» Activity: Return the lines of the data below exactly. Start at the first and end with the line containing "is_valid_socket sock = true".

===== Task data =====

(** A probe that fails leaves the state alone, calls [net_connect] once,
    never sleeps, and keeps no socket. *)
Lemma failed_probe (env : oracle) (addr' port : Z) (s : server) (h : list event) :
  probe_ok env addr' port h = false ->
  exists t,
    run env (connect_and_read_byte addr' port) s h
      = (Done INVALID_SOCKET, s, h ++ Ev (net_connect addr' port)
                                        (env h _ (net_connect addr' port)) :: t)
    /\ count_events is_net_connect t = 0
    /\ count_events is_SDL_Delay t = 0
    /\ Forall (fun e => is_net_accept e = false) t
    /\ discarded (Ev (net_connect addr' port) (env h _ (net_connect addr' port)) :: t).
Proof.
  intros Hfail.
  pose proof (run_connect_and_read_byte env addr' port s h) as Hrun.
  cbv zeta in Hrun. unfold probe_ok in Hfail. rewrite Hrun. clear Hrun.
  set (sock := env h _ (net_connect addr' port)) in *.
  destruct (is_valid_socket sock) eqn:Hvalid; simpl in Hfail.
  - rewrite Hfail. eexists. split.
    + repeat rewrite <- app_assoc. simpl. reflexivity.
    + repeat split; auto.
      intros x. simpl. rewrite Hvalid. simpl. tauto.
  - exists []. repeat split; auto.
    intros x. simpl. rewrite Hvalid. auto.
Qed.

(** A probe that succeeds returns its socket after one [net_connect]
    and one [net_recv] that returned 1. *)
Lemma successful_probe (env : oracle) (addr' port : Z) (s : server) (h : list event) :
  probe_ok env addr' port h = true ->
  exists sock,
    is_valid_socket sock = true
    /\ run env (connect_and_read_byte addr' port) s h
         = (Done sock, s,
            h ++ [Ev (net_connect addr' port) sock; Ev (net_recv sock 1) 1]).
Proof.
  intros Hok.
  pose proof (run_connect_and_read_byte env addr' port s h) as Hrun.
  cbv zeta in Hrun. unfold probe_ok in Hok. rewrite Hrun. clear Hrun.
  set (sock := env h _ (net_connect addr' port)) in *.
  apply andb_prop in Hok. destruct Hok as [Hvalid Hone].
  exists sock. rewrite Hvalid, Hone. split; auto.
  apply Z.eqb_eq in Hone. rewrite Hone, <- app_assoc. reflexivity.
Qed.

Lemma unit_is_tt (u : unit) : u = tt.
Proof.
  now destruct u.
Qed.

(** The loop when every probe fails and at least one attempt is left:
    [attempts] probes, and a sleep after each of them, the last probe
    included. *)
Lemma connect_to_server_loop_refused (env : oracle) (addr' port delay : Z) :
  (forall h, probe_ok env addr' port h = false) ->
  forall (fuel : nat) (attempts : Z) (s : server) (h : list event),
    1 <= attempts < UINT32_MODULUS ->
    attempts <= Z.of_nat fuel ->
    exists t,
      run env (connect_to_server_loop fuel addr' port attempts delay) s h
        = (Done INVALID_SOCKET, s, h ++ t ++ [Ev (SDL_Delay delay) tt])
      /\ count_events is_net_connect (t ++ [Ev (SDL_Delay delay) tt]) = attempts
      /\ count_events is_SDL_Delay (t ++ [Ev (SDL_Delay delay) tt]) = attempts.
Proof.
  intros Hrefused fuel.
  induction fuel as [|fuel IH]; intros attempts s h Hrange Hfuel; [lia|].
  destruct (failed_probe env addr' port s h (Hrefused h))
    as (tp & Hprobe & Hconnects & Hdelays & _).
  cbn [connect_to_server_loop]. rewrite run_bind, Hprobe.
  cbn [is_valid_socket socket_eqb negb].
  assert (Hnz : (attempts =? 0) = false) by (apply Z.eqb_neq; lia).
  rewrite Hnz. cbn [negb when]. rewrite run_bind. cbn [ext run].
  rewrite uint32_pred by assumption.
  set (probe := Ev (net_connect addr' port) (env h _ (net_connect addr' port))) in *.
  set (h1 := (h ++ probe :: tp) ++ _).
  assert (Hh1 : h1 = h ++ (probe :: tp) ++ [Ev (SDL_Delay delay) tt]).
  { unfold h1. rewrite (unit_is_tt (env _ unit _)), <- app_assoc. reflexivity. }
  clearbody h1. subst h1.
  assert (Hone : count_events is_net_connect (probe :: tp) = 1).
  { change (probe :: tp) with ([probe] ++ tp).
    rewrite count_events_app, Hconnects. reflexivity. }
  assert (Hnone : count_events is_SDL_Delay (probe :: tp) = 0).
  { change (probe :: tp) with ([probe] ++ tp).
    rewrite count_events_app, Hdelays. reflexivity. }
  destruct (attempts - 1 >? 0) eqn:Hmore.
  - apply Z.gtb_lt in Hmore.
    destruct (IH (attempts - 1) s (h ++ (probe :: tp) ++ [Ev (SDL_Delay delay) tt]))
      as (t & Hrun & Hc & Hd); [lia|lia|].
    exists (((probe :: tp) ++ [Ev (SDL_Delay delay) tt]) ++ t).
    rewrite Hrun, <- !app_assoc. split; [reflexivity|].
    rewrite !app_assoc, <- (app_assoc _ t), !(count_events_app _ (_ ++ _) (t ++ _)).
    rewrite Hc, Hd, !count_events_app, Hone, Hnone.
    change (count_events is_net_connect [Ev (SDL_Delay delay) tt]) with 0.
    change (count_events is_SDL_Delay [Ev (SDL_Delay delay) tt]) with 1.
    split; lia.
  - assert (attempts = 1) by (rewrite Z.gtb_ltb in Hmore; apply Z.ltb_ge in Hmore; lia).
    exists (probe :: tp). cbn [run]. split; [reflexivity|].
    rewrite !count_events_app, Hone, Hnone.
    change (count_events is_net_connect [Ev (SDL_Delay delay) tt]) with 0.
    change (count_events is_SDL_Delay [Ev (SDL_Delay delay) tt]) with 1.
    split; lia.
Qed.

Lemma connect_to_server_loop_unfold (fuel : nat) (addr' port attempts delay : Z) :
  connect_to_server_loop (S fuel) addr' port attempts delay =
  (socket <- connect_and_read_byte addr' port;;
   if is_valid_socket socket then
     Ret socket
   else
     when (negb (attempts =? 0)) (ext (SDL_Delay delay));;
     if (attempts - 1) mod UINT32_MODULUS >? 0 then
       connect_to_server_loop fuel addr' port
         ((attempts - 1) mod UINT32_MODULUS) delay
     else
       Ret INVALID_SOCKET).
Proof.
  reflexivity.
Qed.

(** Called with [attempts = 0] when every probe fails: the first probe
    is followed at once by the second one, and the loop goes on for the
    2^32 - 1 attempts the wrapped counter allows. *)
Lemma connect_to_server_zero_refused (env : oracle) (addr' port delay : Z)
    (s : server) (h : list event) :
  (forall h', probe_ok env addr' port h' = false) ->
  exists first_probe next rest,
    run env (connect_to_server addr' port 0 delay) s h
      = (Done INVALID_SOCKET, s, h ++ first_probe ++ next :: rest)
    /\ (exists sock tp, first_probe = Ev (net_connect addr' port) sock :: tp)
    /\ count_events is_net_connect first_probe = 1
    /\ count_events is_SDL_Delay first_probe = 0
    /\ is_net_connect next = true
    /\ count_events is_net_connect (first_probe ++ next :: rest) = UINT32_MODULUS
    /\ count_events is_SDL_Delay (first_probe ++ next :: rest) = UINT32_MODULUS - 1.
Proof.
  intros Hrefused. unfold connect_to_server.
  change (connect_iterations 0) with UINT32_MODULUS.
  assert (Hfuel : Z.to_nat UINT32_MODULUS = S (Z.to_nat (UINT32_MODULUS - 1))).
  { change UINT32_MODULUS with 4294967296. lia. }
  rewrite Hfuel, connect_to_server_loop_unfold, run_bind.
  destruct (failed_probe env addr' port s h (Hrefused h))
    as (tp & Hprobe & Hconnects & Hdelays & _).
  rewrite Hprobe. cbn [is_valid_socket socket_eqb negb Z.eqb when bind].
  rewrite uint32_pred_zero.
  change (UINT32_MODULUS - 1 >? 0) with true. cbv iota.
  set (probe := Ev (net_connect addr' port) (env h _ (net_connect addr' port))) in *.
  destruct (connect_to_server_loop_refused env addr' port delay Hrefused
              (Z.to_nat (UINT32_MODULUS - 1)) (UINT32_MODULUS - 1) s
              (h ++ probe :: tp)) as (t & Hrun & Hc & Hd).
  { change UINT32_MODULUS with 4294967296. lia. }
  { change UINT32_MODULUS with 4294967296. lia. }
  assert (Hhead : exists next rest,
             t ++ [Ev (SDL_Delay delay) tt] = next :: rest
             /\ is_net_connect next = true).
  { destruct (S (Z.to_nat (UINT32_MODULUS - 2))) as [|n] eqn:Hn; [discriminate|].
    assert (Hfuel2 : Z.to_nat (UINT32_MODULUS - 1) = S n).
    { rewrite <- Hn. change UINT32_MODULUS with 4294967296. lia. }
    rewrite Hfuel2, connect_to_server_loop_unfold, run_bind in Hrun.
    destruct (failed_probe env addr' port s (h ++ probe :: tp)
                (Hrefused (h ++ probe :: tp))) as (tp2 & Hprobe2 & _).
    rewrite Hprobe2 in Hrun.
    match type of Hrun with run env ?p ?s1 ?h1 = _ =>
      destruct (run_extends env p s1 h1) as [u Hu]; rewrite Hrun in Hu
    end.
    simpl in Hu. rewrite <- !app_assoc in Hu.
    apply app_inv_head in Hu. apply app_inv_head in Hu.
    rewrite Hu. simpl. eauto. }
  destruct Hhead as (next & rest & Hsplit & Hnext).
  exists (probe :: tp), next, rest. rewrite Hrun, <- Hsplit, <- app_assoc.
  assert (Hone : count_events is_net_connect (probe :: tp) = 1).
  { change (probe :: tp) with ([probe] ++ tp).
    rewrite count_events_app, Hconnects. reflexivity. }
  assert (Hnone : count_events is_SDL_Delay (probe :: tp) = 0).
  { change (probe :: tp) with ([probe] ++ tp).
    rewrite count_events_app, Hdelays. reflexivity. }
  split; [reflexivity|]. split; [now exists (env h _ (net_connect addr' port)), tp|].
  split; [exact Hone|]. split; [exact Hnone|]. split; [exact Hnext|].
  rewrite !(count_events_app _ (probe :: tp)), Hone, Hnone, Hc, Hd.
  split; lia.
Qed.

(** What a run of the loop leaves: the state is untouched, and a valid
    socket comes from the last two calls, a [net_connect] and a
    [net_recv] of one byte, after probes that kept nothing. *)
Lemma connect_to_server_loop_result (env : oracle) (addr' port delay : Z) :
  forall (fuel : nat) (attempts : Z) (s : server) (h : list event),
  exists o t,
    run env (connect_to_server_loop fuel addr' port attempts delay) s h
      = (o, s, h ++ t)
    /\ match o with
       | Done sock =>
           if is_valid_socket sock then
             exists pre,
               t = pre ++ [Ev (net_connect addr' port) sock; Ev (net_recv sock 1) 1]
               /\ discarded pre
               /\ Forall (fun e => is_net_accept e = false) pre
           else
             discarded t /\ Forall (fun e => is_net_accept e = false) t
       | Aborted _ => False
       | OutOfFuel => True
       end.
Proof.
  induction fuel as [|fuel IH]; intros attempts s h.
  - exists OutOfFuel, []. simpl. now rewrite app_nil_r.
  - rewrite connect_to_server_loop_unfold, run_bind.
    destruct (probe_ok env addr' port h) eqn:Hprobe.
    + destruct (successful_probe env addr' port s h Hprobe) as (sock & Hvalid & Hrun).
      rewrite Hrun, Hvalid. cbn [run].
      eexists (Done sock), _. split; [reflexivity|]. rewrite Hvalid.
      exists []. split; [reflexivity|]. split; [apply discarded_nil|constructor].
    + destruct (failed_probe env addr' port s h Hprobe)
        as (tp & Hrun & _ & _ & Haccepts & Hdiscarded).
      rewrite Hrun. cbn [is_valid_socket socket_eqb negb].
      set (probe := Ev (net_connect addr' port) (env h _ (net_connect addr' port))) in *.
      rewrite run_bind.
      assert (Hsleep : exists u,
                 run env (when (negb (attempts =? 0)) (ext (SDL_Delay delay))) s
                   (h ++ probe :: tp) = (Done tt, s, h ++ (probe :: tp) ++ u)
                 /\ discarded u /\ Forall (fun e => is_net_accept e = false) u).
      { destruct (attempts =? 0); cbn [negb when ext run].
        - exists []. rewrite app_nil_r. split; [reflexivity|].
          split; [apply discarded_nil|constructor].
        - eexists [_]. rewrite <- app_assoc, (unit_is_tt (env _ unit _)).
          split; [reflexivity|].
          split; [intros x []|repeat constructor]. }
      destruct Hsleep as (u & Hsleep & Hu & Hau). rewrite Hsleep.
      assert (Hfailed : discarded ((probe :: tp) ++ u)
                        /\ Forall (fun e => is_net_accept e = false) ((probe :: tp) ++ u)).
      { split; [now apply discarded_app|].
        apply Forall_app. split; [constructor; auto|assumption]. }
      destruct Hfailed as [Hd Ha].
      set (failed := (probe :: tp) ++ u) in *. clearbody failed.
      destruct ((attempts - 1) mod UINT32_MODULUS >? 0).
      * destruct (IH ((attempts - 1) mod UINT32_MODULUS) s (h ++ failed))
          as (o & t & Hloop & Ho).
        exists o, (failed ++ t).
        rewrite Hloop, <- app_assoc. split; [reflexivity|].
        destruct o as [sock|msg|]; auto.
        destruct (is_valid_socket sock).
        -- destruct Ho as (pre & -> & Hpre & Hapre).
           exists (failed ++ pre). rewrite <- app_assoc.
           split; [reflexivity|].
           split; [apply discarded_app; auto|]. apply Forall_app. auto.
        -- destruct Ho as [Ht Hat].
           split; [apply discarded_app; auto|]. apply Forall_app. auto.
      * exists (Done INVALID_SOCKET), failed. cbn [run].
        split; [reflexivity|]. simpl. auto.
Qed.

=====

» Task output:
(** A probe that fails leaves the state alone, calls [net_connect] once,
    never sleeps, and keeps no socket. *)
Lemma failed_probe (env : oracle) (addr' port : Z) (s : server) (h : list event) :
  probe_ok env addr' port h = false ->
  exists t,
    run env (connect_and_read_byte addr' port) s h
      = (Done INVALID_SOCKET, s, h ++ Ev (net_connect addr' port)
                                        (env h _ (net_connect addr' port)) :: t)
    /\ count_events is_net_connect t = 0
    /\ count_events is_SDL_Delay t = 0
    /\ Forall (fun e => is_net_accept e = false) t
    /\ discarded (Ev (net_connect addr' port) (env h _ (net_connect addr' port)) :: t).
Proof.
  intros Hfail.
  pose proof (run_connect_and_read_byte env addr' port s h) as Hrun.
  cbv zeta in Hrun. unfold probe_ok in Hfail. rewrite Hrun. clear Hrun.
  set (sock := env h _ (net_connect addr' port)) in *.
  destruct (is_valid_socket sock) eqn:Hvalid; simpl in Hfail.
  - rewrite Hfail. eexists. split.
    + repeat rewrite <- app_assoc. simpl. reflexivity.
    + repeat split; auto.
      intros x. simpl. rewrite Hvalid. simpl. tauto.
  - exists []. repeat split; auto.
    intros x. simpl. rewrite Hvalid. auto.
Qed.

(** A probe that succeeds returns its socket after one [net_connect]
    and one [net_recv] that returned 1. *)
Lemma successful_probe (env : oracle) (addr' port : Z) (s : server) (h : list event) :
  probe_ok env addr' port h = true ->
  exists sock,
    is_valid_socket sock = true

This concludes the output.